Die Grenzen, die die Inseln des «Archipels Olympia» vom Rest der Welt trennen, werden lückenlos überwacht. Niemand kommt unbemerkt hinein, niemand unbemerkt hinaus. Nur so ist es möglich, in Zeiten der Pandemie das Risiko im Griff zu haben: Menschen aus über 150 Ländern werden für die Olympischen Spiele in eine Metropole mit mehr als 20 Millionen Einwohnerinnen und Einwohnern eingeflogen. Jeder Kontakt der Gäste mit den Einheimischen soll verhindert werden.
Die Grenzen spürt der Chronist im olympischen Alltag kaum. Denn er muss beim Übertritt keine Dokumente vorweisen, keine Formulare ausfüllen, kein Geld wechseln, keine Fragen beantworten.
Das Tor wird geöffnet. Der Bus verlässt eine hermetisch abgeriegelte Insel (wie das Areal des Hotels) im Schritttempo und fädelt in den Strassenverkehr ein. Der Bus ist jetzt so etwas wie eine Raumkapsel, die durch eine Welt rollt, die wir nicht betreten dürfen. Die Fahrt wird beim Wiedereintritt in die nächste Insel (dem Stadion) wiederum auf Schritttempo verlangsamt. Damit die Strassensperre geöffnet werden kann. Das ist alles. Keine Kontrollen. Die Grenzübertritte erfolgen beinahe unbemerkt.

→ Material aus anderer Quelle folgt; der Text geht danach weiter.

(* ===== verification/ReadWrite.v ===== *)
(** Reading and writing: [rw_verify_area] to [pwrite64] of [fs/read_write.c].

    A position pointer is an optional value; a routine that stores through it
    returns what it stored beside its result.  The system calls [read] and [write]
    first call the hook of the call counters, as the repository changed them to.
    A routine whose caller has already read the [struct file] takes the record
    [filp] along with the pointer; nothing changes it in between. *)

From S2P Require Import Prelude Uaccess Kernel Track Vfs Seek.

Definition READ : Z := 0.
Definition WRITE : Z := 1.
Definition __NR_read : Z := 0.
Definition __NR_write : Z := 1.

Section ReadWrite.
Context `{UserArch} `{VfsEnv}.

(** The checks of [rw_verify_area] on the area itself: 0 or an error. *)
Definition verify_pos (f : file) (ppos : option Z) (count : Z) : Z :=
  match ppos with
  | None => 0
  | Some pos =>
      if pos <? 0 then
        if negb (unsigned_offsets f) then - EINVAL
        else if u64 (- pos) <=? count then - EOVERFLOW else 0
      else if s64 (pos + count) <? 0 then
        if negb (unsigned_offsets f) then - EINVAL else 0
      else 0
  end.

Definition rw_verify_area (read_write p : Z) (ppos : option Z) (count : Z) : Kern vfs Z :=
  let mask := if read_write =? READ then MAY_READ else MAY_WRITE in
  if s64 count <? 0 then mret (- EINVAL)
  else
  f ← file_at p;
  let err := verify_pos f ppos count in
  if truthy err then mret err
  else
  ret ← gets (fun s => security_file_permission s p mask);
  if truthy ret then mret ret
  else gets (fun s => fsnotify_file_area_perm s p mask ppos count).

Definition call_read_iter (filp : file) (kiocb : kiocb) (iter : iov_iter) : Kern vfs (Z * Vfs.kiocb * iov_iter) :=
  read_iter ← deref NullDeref (fop_read_iter (f_op filp));
  read_iter kiocb iter.
Definition call_write_iter (filp : file) (kiocb : kiocb) (iter : iov_iter) : Kern vfs (Z * Vfs.kiocb * iov_iter) :=
  write_iter ← deref NullDeref (fop_write_iter (f_op filp));
  write_iter kiocb iter.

Und doch: Mitten in einer Millionenstadt werden einzelne Inseln hermetisch abgeriegelt. Strassenzüge, Wege und Stege, Verbindungen, ja ganze Gebiete, die wohl über Jahrzehnte gewachsen sind, werden durchtrennt. Nicht bloss für eine Durchfahrt einer Etappe der Tour de Suisse oder wegen einer Demo. Sondern während mehr als sechs Wochen. Tag und Nacht. 24 Stunden. Und niemand, wirklich niemand, darf ohne Bewilligung diese Grenze überschreiten. Die Ansteckungsgefahr kann nur durch hermetische Grenzschliessung eingedämmt werden.

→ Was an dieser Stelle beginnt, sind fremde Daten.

(* ===== verification/CopyRange.v ===== *)
(** Copies between files: [sendfile], [copy_file_range] and the checks before a
    write, of [fs/read_write.c].

    [fs/splice.c] and the methods of the file systems are the fields of the class
    [SpliceEnv].  Offsets are kept at 64 bits, signed or unsigned as in the code. *)

From S2P Require Import Prelude Uaccess Kernel Track Vfs Seek ReadWrite.

Definition SPLICE_F_NONBLOCK : Z := 2.
Definition COPY_FILE_SPLICE : Z := 2 ^ 31.
Definition REMAP_FILE_CAN_SHORTEN : Z := 2.
Definition SIGXFSZ : Z := 25.
Definition IOCB_NOWAIT : Z := 0x8.
Definition IOCB_APPEND : Z := 0x10.
Definition IOCB_DIRECT : Z := 0x20000.

Class SpliceEnv := {
  get_pipe_info : vfs -> Z -> option Z;
  (* in, its position, out, its position, length, flags; the result and both positions *)
  do_splice_direct : Z -> Z -> Z -> Z -> Z -> Z -> Kern vfs (Z * Z * Z);
  (* in, pipe, position, length, flags; the result and the position *)
  splice_file_to_pipe : Z -> Z -> Z -> Z -> Z -> Kern vfs (Z * Z);
  (* the address of f_op->copy_file_range, 0 for NULL, and what it does *)
  fop_copy_file_range : Z -> Z;
  call_copy_file_range : Z -> Z -> Z -> Z -> Z -> Z -> Z -> Kern vfs Z;
  fop_remap_file_range : Z -> option (Z -> Z -> Z -> Z -> Z -> Z -> Kern vfs Z);
}.

Section Copy.
Context `{UserArch} `{VfsEnv} `{!SpliceEnv}.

Eine immense logistische Herausforderung. Sie würde die Behörden in Zürich oder Bern, ja wohl in jeder europäischen Stadt, mit ziemlicher Sicherheit völlig überfordern.
Das ist die Parallele von Peking 2022 zur geschlossenen Grenze in Berlin. Wenigstens wirken die Grenzen zum «Archipel Olympia» nicht bedrohlich wie damals die Berliner Mauer. Und schon gar nicht wie die andere undurchdringliche Grenze, die, anders als Berlin, noch nicht Geschichte ist. Die Grenze zwischen Nord- und Südkorea.

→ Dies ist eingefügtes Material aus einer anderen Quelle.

Lemma ram_fput_new s p f h :
  vfs_wf s -> v_files s !! p = Some f ->
  v_held s = (if has (f_mode f) FMODE_OPENED then file_refs p f ++ [PathRef (f_path f)] else []) ++ NewFile p :: h ->
  wp (ram_fput p) (fun _ => let_go h s) s.
Proof.
  intros Hs Hf Hh. unfold ram_fput. rewrite wp_bind, wp_gets.
  assert (head (v_held s) <> Some (FileRef p)) as Hne.
  { rewrite Hh. unfold file_refs, fops_refs, access_refs, write_refs. by repeat case_match. }
  rewrite bool_decide_false by done. rewrite wp_bind, wp_file_at by done. destruct (has (f_mode f) FMODE_OPENED).
  - replace (refs_size f + 2)%nat with (length (file_refs p f ++ [PathRef (f_path f); NewFile p]))
      by (rewrite length_app, refs_size_refs; done).
    apply drop_held_ok; [done|]. by rewrite Hh, <- !app_assoc.
  - by apply (drop_held_ok s [NewFile p]).
Qed.

Lemma publish_wf s p f h :
  vfs_wf s -> v_held s = NewFile p :: h -> open_file s p f -> NewFile p ∉ h -> vfs_wf (s <| v_held := FileRef p :: h |>).
Proof.
  intros Hs Hh Hf Hno. assert (forall q g, open_file s q g -> open_file (s <| v_held := FileRef p :: h |>) q g) as Ho
    by (intros q g []; by split).
  assert (forall q, holds q (FileRef p :: h) -> q = p \/ holds q (v_held s)) as Hold.
  { rewrite Hh. intros q [Hq|Hq]; apply elem_of_cons in Hq as [Hq|Hq]; try done; unfold holds; [left|right..]; set_solver. }
  destruct Hs as [? ? Ht Hl ? ? ? Hp Hn ?]. split; cbn; try done.
  - intros fd q Hq. destruct (Ht _ _ Hq) as [g Hg]. eauto.
  - intros q Hq. destruct (Hold q Hq) as [->|Hq']; [by eauto|]. destruct (Hl q Hq') as [g Hg]. eauto.
  - intros q [|Hq]%elem_of_cons; [done|]. apply Hp. rewrite Hh. by right.
  - intros q [|Hq]%elem_of_cons; [done|]. destruct (Hn q) as (? & ? & Hnot); [rewrite Hh; by right|].
    split_and!; try done. intros Hq'. destruct (Hold q Hq') as [->|]; [done|by apply Hnot].
Qed.

Lemma ram_lookup_found s name op : vfs_wf s -> wp (ram_lookup name op) (found s) s.
Proof.
  intros Hs. unfold ram_lookup. rewrite wp_bind, wp_gets. destruct (v_dentries s !! name) as [ino|] eqn:Hd.
  2: { rewrite wp_ret. by apply found_error. }
  destruct (vw_dentry s Hs _ _ Hd) as [i Hi]. destruct (vw_inode s Hs _ _ Hi) as [_ Hmap].
  rewrite wp_bind, wp_inode_at, wp_bind, wp_gets by done. pose proof (next_key_fresh (v_files s)) as Hfresh.
  set (p := next_key (v_files s)) in *.
  set (f0 := _ <| f_path := mkPath 1 name |>). set (f := @finish_file seg_uio ram_vfs ram_open_base false f0).
  assert (f_path f = mkPath 1 name /\ f_inode f = ino /\ f_mapping f = i_mapping i) as (Hpa & Hin & Hmp)
    by (unfold f, finish_file, or_mode; cbn; by repeat case_match).
  assert (file_wf f) as Hwf by (apply finish_file_wf; [apply truthy_false; cbn; rewrite land_set by done; by apply small_mode..|done]).
  clearbody f. rewrite wp_bind, wp_modify, wp_ret. destruct (allocated_ok s p f Hs Hfresh) as [Hw Hk].
  assert (open_file (s <| v_files ::= <[p := f]> |> <| v_held ::= cons (NewFile p) |>) p f) as Hf.
  { split; cbn; rewrite ?lookup_insert_eq, ?Hpa, ?Hin, ?Hmp; done. }
  assert (NewFile p ∉ v_held s) as Hno.
  { intros Hheld. destruct (vw_new s Hs p Hheld) as [[g Hg] _]. congruence. }
  split_and!; [by apply (publish_wf _ p f (v_held s)) in Hw| |done|].
  - etrans; [exact Hk|]. apply frame_still. by split.
  - intros fd Hfd. destruct (vw_fdt s Hs _ _ Hfd) as [g [Hg _ _ _ _]]. congruence.
Qed.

Die olympischen Grenzen wirken friedlich. Kein Stacheldraht. Keine Mauern. Keine Sandsäcke. Keine bewaffneten Soldaten. Es will ja niemand die Grenzen der Inseln des «Archipels Olympia» ohne Bewilligung überwinden.
Eigentlich ist so eine abgesperrte Strasse unter normalen Umständen nicht der Rede oder einer philosophischen Betrachtung wert. Aber hier sorgt eine breite, permanent abgeriegelte Strasse mitten in einer Stadt eben doch ein wenig für ein beklemmendes Gefühl. Fast (aber nicht ganz) wie damals in Berlin. Oder an der Grenze zwischen Nord- und Südkorea.
Der Anblick dieser Abschrankungen mahnt den Betrachter daran, dass Peking 2022 ein Sportereignis ist, das es so noch nie gegeben hat und wohl nie mehr geben wird. Dass die Welt nicht mehr so ist, wie sie einmal war. Und niemand weiss, wann die Welt wieder so sein wird, wie sie einmal war. Grenzerfahrungen eines altmüden Chronisten.
Sie erinnern ihn auch daran, dass er vor den Marsmenschen nach wie vor nicht sicher sein kann.